Neuronal receptive endings, such as dendritic spines and sensory protrusions, are structurally remodeled by experience. How receptive endings acquire their remodeled shapes is not well understood. In response to environmental stressors, the nematode Caenorhabditis elegans enters a diapause state, termed dauer, which is accompanied by remodeling of sensory neuron receptive endings. Here, we demonstrate that sensory receptive endings of the AWC neurons in dauers remodel in the confines of a compartment defined by the amphid sheath (AMsh) glial cell that envelops these endings. AMsh glia remodel concomitantly with and independently of AWC receptive endings to delimit AWC receptive ending growth. Remodeling of AMsh glia requires the OTD/OTX transcription factor TTX-1, the fusogen AFF-1 and probably the vascular endothelial growth factor (VEGFR)-related protein VER-1, all acting within the glial cell. ver-1 expression requires direct binding of TTX-1 to ver-1 regulatory sequences, and is induced in dauers and at high temperatures. Our results demonstrate that stimulus-induced changes in glial compartment size provide spatial constraints on neuronal receptive ending growth.

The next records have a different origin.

Lemma bcache_refines_witness :
  ∃ outs p k', bcalls (λ _, 0%nat) demo_ops (demo_fs demo_disk (set_state RUNNING (demo_proc 7 3))) = Ok (p, outs) k' ∧
    last outs = Some (<[0%nat := 77]> (replicate 512 5)).
Proof.
  destruct (demo_fs_ok demo_disk (set_state RUNNING (demo_proc 7 3)) eq_refl (λ b, eq_refl)) as (He & Hc & Hd).
  destruct (vrun 100 demo_vdisk demo_ops) as [[outs V]|] eqn:Ev; [|by vm_compute in Ev].
  destruct (bcache_refines _ 0 0 (set_state RUNNING (demo_proc 7 3)) 100 (λ _, 0%nat) demo_vdisk demo_ops outs V He) as (p & k' & Hr & _).
  - split; [exact Hc|rewrite Hd; reflexivity|rewrite Hd; reflexivity|].
    intros b Hb. apply not_elem_of_nil in Hb. destruct Hb.
  - exact Ev.
  - exists outs, p, k'. split; [exact Hr|]. 
    assert (E : last <$> (fst <$> vrun 100 demo_vdisk demo_ops)
      = Some (Some (<[0%nat := 77]> (replicate 512 5)))) by (vm_compute; reflexivity).
    rewrite Ev in E. injection E as E. exact E.
Defined.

Procko C et al. (2012) Genetics "Sensory organ remodeling in Caenorhabditis elegans requires the zinc-finger protein ZTF-16."

Shaham S, Procko C, Lu Y

[Genetics, 2012]

Neurons and glia display remarkable morphological plasticity, and remodeling of glia may facilitate neuronal shape changes. The molecular basis and control of glial shape changes is not well understood. In response to environmental stress, the nematode Caenorhabditis elegans enters an alternative developmental state, called dauer, in which glia and neurons of the amphid sensory organ remodel. Here, we describe a genetic screen aimed at identifying genes required for amphid glia remodeling. We previously demonstrated that remodeling requires the Otx-type transcription factor TTX-1 and its direct target, the receptor tyrosine kinase gene ver-1. We now find that the hunchback/Ikaros-like C2H2 zinc-finger factor ztf-16 is also required. We show that ztf-16 mutants exhibit pronounced remodeling defects, which are explained, at least in part, by defects in the expression of ver-1. Expression and cell-specific rescue studies suggest that ztf-16, like ttx-1, functions within glia; however, promoter deletion studies show that ztf-16 acts through a site on the ver-1 promoter that is independent of ttx-1. Our studies identify an important component of glia remodeling and suggest that transcriptional changes may underlie glial morphological plasticity in the sensory organs of C. elegans.

Lee IH et al. (2021) Cell Rep "Stress-Induced Neural Plasticity Mediated by Glial GPCR REMO-1 Promotes C.elegans Adaptive Behavior."

Shaham S, Lee IH, Lu Y, Procko C

[Cell Rep, 2021]

Animal nervous systems remodel following stress. Although global stress-dependent changes are well documented, contributions of individual neuron remodeling events to animal behavior modification are challenging to study. In response to environmental insults, C.elegans become stress-resistant dauers. Dauer entry induces amphid sensory organ remodeling in which bilateral AMsh glial cells expand and fuse, allowing embedded AWC chemosensory neurons to extend sensory receptive endings. We show that amphid remodeling correlates with accelerated dauer exit upon exposure to favorable conditions and identify a G protein-coupled receptor, REMO-1, driving AMsh glia fusion, AWC neuron remodeling, and dauer exit. REMO-1 is expressed in and localizes to AMsh glia tips, is dispensable for other remodeling events, and promotes stress-induced expression of the remodeling receptor tyrosine kinase VER-1. Our results demonstrate how single-neuron structural changes affect animal behavior, identify key glial roles in stress-induced nervous system plasticity, and demonstrate that remodeling primes animals to respond to favorable conditions.